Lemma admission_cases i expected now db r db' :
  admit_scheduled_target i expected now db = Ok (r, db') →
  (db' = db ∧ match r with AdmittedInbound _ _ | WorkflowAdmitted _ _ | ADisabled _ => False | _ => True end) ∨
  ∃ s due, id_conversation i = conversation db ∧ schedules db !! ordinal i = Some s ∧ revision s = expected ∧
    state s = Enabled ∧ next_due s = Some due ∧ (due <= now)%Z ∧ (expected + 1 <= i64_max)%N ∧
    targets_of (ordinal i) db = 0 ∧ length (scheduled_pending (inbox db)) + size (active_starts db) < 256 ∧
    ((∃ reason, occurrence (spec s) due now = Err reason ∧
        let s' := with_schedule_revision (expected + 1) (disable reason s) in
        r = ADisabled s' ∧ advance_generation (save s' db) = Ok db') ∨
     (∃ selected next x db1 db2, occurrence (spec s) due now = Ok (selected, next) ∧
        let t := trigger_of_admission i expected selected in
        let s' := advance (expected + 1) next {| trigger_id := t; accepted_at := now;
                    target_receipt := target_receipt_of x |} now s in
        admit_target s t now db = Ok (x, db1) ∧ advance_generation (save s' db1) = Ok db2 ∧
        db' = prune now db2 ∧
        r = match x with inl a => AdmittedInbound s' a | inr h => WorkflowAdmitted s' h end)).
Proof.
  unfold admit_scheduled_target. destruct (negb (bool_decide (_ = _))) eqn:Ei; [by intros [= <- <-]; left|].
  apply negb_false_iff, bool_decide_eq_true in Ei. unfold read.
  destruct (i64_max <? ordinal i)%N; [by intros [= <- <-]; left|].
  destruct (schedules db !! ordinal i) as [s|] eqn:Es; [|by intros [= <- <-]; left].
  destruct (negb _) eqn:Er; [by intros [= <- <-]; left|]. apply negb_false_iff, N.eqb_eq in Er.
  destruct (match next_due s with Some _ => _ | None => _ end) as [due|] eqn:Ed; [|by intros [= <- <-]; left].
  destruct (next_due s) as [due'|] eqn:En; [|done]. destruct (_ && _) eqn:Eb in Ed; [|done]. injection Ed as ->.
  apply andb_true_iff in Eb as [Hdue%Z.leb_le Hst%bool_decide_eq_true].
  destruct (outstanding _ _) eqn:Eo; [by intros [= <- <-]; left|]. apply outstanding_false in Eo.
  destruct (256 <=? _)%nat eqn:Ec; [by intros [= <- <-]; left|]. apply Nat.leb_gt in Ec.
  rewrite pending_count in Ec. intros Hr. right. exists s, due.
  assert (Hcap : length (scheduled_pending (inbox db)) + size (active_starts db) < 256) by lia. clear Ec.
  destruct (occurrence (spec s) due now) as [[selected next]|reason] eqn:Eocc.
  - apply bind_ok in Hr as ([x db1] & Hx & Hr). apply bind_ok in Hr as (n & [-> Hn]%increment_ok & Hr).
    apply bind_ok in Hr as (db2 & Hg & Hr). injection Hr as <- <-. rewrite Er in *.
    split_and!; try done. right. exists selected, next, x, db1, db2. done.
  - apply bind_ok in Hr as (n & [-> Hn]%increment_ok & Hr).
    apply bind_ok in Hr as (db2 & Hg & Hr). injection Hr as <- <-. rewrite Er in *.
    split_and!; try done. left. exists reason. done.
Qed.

+ + + +

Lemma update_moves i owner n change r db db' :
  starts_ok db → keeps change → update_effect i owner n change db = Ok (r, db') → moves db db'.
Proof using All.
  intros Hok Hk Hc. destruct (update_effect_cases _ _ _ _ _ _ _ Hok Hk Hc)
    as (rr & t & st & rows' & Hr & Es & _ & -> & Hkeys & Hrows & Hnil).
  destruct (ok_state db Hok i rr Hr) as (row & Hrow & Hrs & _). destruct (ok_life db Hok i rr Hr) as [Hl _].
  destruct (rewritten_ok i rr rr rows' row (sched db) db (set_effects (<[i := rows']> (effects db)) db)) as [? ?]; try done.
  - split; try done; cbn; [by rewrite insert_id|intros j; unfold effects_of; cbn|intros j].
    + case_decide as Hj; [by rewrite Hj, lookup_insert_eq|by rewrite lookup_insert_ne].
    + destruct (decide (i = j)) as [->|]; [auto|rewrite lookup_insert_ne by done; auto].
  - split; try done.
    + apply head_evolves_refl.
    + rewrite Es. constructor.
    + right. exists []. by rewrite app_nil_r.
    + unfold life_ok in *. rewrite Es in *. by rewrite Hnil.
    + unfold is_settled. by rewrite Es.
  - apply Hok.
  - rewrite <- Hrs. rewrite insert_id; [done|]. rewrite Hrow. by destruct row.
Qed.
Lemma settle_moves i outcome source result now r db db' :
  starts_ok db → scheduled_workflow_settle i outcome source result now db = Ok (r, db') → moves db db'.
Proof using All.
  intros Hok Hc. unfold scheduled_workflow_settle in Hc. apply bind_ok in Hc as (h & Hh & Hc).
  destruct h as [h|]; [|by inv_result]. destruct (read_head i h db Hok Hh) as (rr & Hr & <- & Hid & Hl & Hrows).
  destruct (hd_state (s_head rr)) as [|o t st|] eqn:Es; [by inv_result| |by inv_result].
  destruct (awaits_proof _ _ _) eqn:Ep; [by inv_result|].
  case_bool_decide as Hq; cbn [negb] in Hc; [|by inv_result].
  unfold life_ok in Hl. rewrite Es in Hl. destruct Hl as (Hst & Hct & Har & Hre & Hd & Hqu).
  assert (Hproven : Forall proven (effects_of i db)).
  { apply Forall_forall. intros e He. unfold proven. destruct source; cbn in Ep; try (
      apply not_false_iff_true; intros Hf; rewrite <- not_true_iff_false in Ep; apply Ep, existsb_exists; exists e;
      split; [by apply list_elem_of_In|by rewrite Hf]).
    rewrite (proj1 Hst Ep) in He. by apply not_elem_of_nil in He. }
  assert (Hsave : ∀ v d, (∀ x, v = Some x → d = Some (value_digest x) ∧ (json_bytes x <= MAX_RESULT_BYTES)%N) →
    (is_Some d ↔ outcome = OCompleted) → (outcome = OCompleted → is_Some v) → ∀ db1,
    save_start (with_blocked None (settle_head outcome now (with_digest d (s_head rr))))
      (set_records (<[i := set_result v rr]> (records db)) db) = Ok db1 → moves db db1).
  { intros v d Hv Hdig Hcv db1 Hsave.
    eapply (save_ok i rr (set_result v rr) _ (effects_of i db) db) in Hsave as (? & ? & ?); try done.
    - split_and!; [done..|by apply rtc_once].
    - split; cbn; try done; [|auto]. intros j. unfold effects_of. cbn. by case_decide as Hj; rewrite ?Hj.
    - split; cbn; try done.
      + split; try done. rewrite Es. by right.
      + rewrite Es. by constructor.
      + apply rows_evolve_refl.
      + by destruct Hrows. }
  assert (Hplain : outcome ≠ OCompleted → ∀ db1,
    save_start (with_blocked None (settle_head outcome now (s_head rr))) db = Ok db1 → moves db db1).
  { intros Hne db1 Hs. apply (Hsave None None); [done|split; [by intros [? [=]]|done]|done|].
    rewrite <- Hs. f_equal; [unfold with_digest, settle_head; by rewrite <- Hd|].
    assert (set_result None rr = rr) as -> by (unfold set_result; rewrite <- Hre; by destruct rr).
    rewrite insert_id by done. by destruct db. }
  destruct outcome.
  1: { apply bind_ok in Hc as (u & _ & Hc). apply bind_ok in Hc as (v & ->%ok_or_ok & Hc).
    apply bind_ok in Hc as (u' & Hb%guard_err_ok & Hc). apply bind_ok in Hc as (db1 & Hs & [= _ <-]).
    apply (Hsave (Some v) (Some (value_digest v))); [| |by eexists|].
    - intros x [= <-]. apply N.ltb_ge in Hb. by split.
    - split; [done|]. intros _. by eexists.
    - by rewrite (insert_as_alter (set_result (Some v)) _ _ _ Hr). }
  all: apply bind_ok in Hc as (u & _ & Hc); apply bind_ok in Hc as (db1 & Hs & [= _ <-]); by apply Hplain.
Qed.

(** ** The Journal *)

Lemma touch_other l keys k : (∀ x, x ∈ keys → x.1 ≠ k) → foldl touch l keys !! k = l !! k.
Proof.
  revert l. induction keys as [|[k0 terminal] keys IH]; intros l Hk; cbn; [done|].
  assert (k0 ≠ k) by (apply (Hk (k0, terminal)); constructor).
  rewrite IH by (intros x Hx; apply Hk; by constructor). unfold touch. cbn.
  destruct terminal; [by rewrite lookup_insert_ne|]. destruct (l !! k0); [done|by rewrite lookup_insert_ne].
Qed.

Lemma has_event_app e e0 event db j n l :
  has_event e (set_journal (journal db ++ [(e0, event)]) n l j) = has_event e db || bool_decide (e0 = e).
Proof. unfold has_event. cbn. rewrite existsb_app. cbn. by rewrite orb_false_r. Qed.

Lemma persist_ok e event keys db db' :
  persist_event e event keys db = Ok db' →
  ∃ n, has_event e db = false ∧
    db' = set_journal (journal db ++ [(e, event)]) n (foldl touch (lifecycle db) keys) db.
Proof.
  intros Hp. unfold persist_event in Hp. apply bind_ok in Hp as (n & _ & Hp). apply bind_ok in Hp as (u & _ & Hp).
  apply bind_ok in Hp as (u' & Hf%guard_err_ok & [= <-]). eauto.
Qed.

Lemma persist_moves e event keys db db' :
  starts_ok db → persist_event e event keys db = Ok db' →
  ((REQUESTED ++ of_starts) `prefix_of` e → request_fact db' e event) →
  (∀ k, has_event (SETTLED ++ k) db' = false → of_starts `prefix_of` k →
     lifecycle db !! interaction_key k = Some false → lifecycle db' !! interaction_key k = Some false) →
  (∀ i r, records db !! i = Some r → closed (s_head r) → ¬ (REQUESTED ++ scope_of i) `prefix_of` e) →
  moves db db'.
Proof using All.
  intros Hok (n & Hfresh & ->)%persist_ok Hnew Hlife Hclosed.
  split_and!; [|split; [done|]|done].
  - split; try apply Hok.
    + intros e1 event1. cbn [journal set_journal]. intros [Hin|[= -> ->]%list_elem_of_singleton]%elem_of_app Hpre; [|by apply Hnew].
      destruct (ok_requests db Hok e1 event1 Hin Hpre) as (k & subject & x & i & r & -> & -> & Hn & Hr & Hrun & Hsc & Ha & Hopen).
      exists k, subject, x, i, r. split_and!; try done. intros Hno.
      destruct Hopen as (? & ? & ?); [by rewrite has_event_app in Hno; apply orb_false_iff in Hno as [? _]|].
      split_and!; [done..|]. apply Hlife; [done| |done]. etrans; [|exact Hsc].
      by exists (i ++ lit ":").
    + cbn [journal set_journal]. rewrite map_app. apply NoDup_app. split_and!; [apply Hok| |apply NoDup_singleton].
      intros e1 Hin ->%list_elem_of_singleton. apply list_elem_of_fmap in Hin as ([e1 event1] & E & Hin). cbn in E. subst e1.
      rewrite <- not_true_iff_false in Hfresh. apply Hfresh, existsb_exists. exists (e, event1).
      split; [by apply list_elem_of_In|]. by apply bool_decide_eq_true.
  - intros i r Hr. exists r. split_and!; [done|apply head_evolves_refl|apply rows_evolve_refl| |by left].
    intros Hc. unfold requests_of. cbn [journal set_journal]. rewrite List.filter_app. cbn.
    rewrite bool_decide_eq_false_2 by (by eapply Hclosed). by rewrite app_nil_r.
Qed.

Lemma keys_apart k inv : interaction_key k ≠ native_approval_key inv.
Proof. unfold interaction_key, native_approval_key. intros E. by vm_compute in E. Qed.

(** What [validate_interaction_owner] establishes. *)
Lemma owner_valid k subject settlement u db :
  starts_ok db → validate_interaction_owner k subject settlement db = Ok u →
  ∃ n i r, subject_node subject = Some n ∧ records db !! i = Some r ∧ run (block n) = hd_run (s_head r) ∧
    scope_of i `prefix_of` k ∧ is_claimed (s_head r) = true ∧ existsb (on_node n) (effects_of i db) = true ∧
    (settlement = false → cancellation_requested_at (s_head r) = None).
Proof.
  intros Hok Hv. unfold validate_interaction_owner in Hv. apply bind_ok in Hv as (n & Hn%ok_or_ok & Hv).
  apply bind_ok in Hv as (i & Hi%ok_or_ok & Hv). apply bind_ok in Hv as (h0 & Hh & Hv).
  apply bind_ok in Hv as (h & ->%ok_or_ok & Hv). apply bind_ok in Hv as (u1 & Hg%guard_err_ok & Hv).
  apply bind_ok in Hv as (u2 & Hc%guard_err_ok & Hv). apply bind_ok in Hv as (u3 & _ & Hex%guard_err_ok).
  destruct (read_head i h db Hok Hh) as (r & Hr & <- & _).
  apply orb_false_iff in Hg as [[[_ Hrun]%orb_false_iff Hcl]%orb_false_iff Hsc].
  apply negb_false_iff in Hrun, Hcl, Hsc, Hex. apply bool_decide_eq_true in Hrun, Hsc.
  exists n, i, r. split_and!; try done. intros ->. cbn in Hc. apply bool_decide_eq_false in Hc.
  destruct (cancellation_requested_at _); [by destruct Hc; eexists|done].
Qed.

+ + + +

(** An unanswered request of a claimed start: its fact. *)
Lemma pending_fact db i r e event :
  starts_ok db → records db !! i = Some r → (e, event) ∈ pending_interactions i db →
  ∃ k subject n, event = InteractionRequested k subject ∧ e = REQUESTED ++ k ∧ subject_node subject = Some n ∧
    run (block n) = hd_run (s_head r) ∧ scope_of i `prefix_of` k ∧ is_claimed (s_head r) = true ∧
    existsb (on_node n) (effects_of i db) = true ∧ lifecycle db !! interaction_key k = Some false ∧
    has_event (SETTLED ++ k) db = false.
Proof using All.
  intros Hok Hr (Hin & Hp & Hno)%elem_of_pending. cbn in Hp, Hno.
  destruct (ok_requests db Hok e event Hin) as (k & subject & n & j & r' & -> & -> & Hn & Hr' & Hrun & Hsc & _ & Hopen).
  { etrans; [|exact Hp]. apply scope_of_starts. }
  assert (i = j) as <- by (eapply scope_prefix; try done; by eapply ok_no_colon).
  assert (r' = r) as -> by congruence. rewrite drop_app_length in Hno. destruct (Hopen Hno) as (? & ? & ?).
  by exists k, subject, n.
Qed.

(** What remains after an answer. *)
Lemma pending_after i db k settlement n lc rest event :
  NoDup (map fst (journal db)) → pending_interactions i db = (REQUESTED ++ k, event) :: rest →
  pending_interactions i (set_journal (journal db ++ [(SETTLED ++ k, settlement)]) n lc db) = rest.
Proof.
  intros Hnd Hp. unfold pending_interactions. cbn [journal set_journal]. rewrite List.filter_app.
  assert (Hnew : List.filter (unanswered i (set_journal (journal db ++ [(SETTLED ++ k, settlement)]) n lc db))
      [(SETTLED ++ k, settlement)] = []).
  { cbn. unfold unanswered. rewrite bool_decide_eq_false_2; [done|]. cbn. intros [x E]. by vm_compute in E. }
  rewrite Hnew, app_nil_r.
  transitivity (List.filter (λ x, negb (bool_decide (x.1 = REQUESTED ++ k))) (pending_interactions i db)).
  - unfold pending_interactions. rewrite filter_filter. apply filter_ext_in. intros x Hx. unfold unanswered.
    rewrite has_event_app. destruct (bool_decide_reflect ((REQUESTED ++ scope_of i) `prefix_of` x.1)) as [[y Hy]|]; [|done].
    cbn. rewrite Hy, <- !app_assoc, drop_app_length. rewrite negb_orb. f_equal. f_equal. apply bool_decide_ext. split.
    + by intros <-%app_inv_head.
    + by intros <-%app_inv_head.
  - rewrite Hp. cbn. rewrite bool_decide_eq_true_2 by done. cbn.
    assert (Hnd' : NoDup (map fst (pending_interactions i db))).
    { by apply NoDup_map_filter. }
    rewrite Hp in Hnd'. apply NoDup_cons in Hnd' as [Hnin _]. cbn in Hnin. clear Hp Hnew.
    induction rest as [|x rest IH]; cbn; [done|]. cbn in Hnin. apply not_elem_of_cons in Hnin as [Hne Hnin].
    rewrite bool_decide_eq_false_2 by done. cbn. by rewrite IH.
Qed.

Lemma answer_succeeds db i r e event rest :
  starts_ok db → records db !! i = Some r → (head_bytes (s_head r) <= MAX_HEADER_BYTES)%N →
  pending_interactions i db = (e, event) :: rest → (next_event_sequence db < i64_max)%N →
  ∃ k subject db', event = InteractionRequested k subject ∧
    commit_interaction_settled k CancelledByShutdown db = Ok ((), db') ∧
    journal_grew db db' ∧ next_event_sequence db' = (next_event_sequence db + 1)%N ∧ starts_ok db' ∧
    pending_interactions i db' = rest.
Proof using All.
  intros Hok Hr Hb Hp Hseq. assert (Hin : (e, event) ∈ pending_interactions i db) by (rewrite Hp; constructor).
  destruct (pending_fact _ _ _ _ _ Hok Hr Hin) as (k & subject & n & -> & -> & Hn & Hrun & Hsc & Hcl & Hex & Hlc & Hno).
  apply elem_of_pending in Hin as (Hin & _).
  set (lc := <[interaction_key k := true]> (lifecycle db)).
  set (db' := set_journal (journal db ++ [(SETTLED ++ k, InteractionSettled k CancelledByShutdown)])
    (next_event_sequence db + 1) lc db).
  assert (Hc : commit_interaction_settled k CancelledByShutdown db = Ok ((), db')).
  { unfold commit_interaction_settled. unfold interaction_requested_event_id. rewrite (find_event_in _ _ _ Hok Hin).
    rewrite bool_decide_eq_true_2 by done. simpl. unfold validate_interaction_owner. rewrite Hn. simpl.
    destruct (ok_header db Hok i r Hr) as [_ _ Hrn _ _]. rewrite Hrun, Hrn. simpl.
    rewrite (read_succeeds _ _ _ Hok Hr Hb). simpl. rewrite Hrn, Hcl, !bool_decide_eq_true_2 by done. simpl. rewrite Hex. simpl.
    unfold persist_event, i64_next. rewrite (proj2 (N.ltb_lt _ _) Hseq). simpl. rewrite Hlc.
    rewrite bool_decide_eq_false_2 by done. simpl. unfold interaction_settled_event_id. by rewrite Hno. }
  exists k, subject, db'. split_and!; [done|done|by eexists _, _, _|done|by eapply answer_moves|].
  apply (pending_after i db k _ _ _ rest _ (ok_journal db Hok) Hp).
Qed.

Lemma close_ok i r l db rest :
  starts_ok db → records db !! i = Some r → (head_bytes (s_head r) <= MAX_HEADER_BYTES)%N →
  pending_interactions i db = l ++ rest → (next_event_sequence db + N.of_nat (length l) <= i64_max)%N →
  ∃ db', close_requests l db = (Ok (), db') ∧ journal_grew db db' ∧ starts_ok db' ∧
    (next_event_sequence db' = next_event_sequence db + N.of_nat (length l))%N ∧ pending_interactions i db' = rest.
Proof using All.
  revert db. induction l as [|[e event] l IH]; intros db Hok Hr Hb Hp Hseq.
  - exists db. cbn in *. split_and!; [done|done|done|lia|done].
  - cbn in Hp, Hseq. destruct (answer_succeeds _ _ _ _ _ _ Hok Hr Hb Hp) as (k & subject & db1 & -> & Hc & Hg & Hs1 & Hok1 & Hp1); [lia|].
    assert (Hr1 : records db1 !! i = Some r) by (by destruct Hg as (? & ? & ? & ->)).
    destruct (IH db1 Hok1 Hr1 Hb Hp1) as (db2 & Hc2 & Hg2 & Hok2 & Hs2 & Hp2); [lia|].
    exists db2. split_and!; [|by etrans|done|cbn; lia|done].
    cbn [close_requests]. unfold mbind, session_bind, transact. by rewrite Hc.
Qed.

+ + + +

Exercise goal
Using the entries above, output exactly the lines between the line holding "split; [by apply list_elem_of_In|by" and the line holding "assert (Hsave : ∀", end lines included, and nothing more.

Answer to the problem
      split; [by apply list_elem_of_In|by rewrite Hf]).
    rewrite (proj1 Hst Ep) in He. by apply not_elem_of_nil in He. }
  assert (Hsave : ∀ v d, (∀ x, v = Some x → d = Some (value_digest x) ∧ (json_bytes x <= MAX_RESULT_BYTES)%N) →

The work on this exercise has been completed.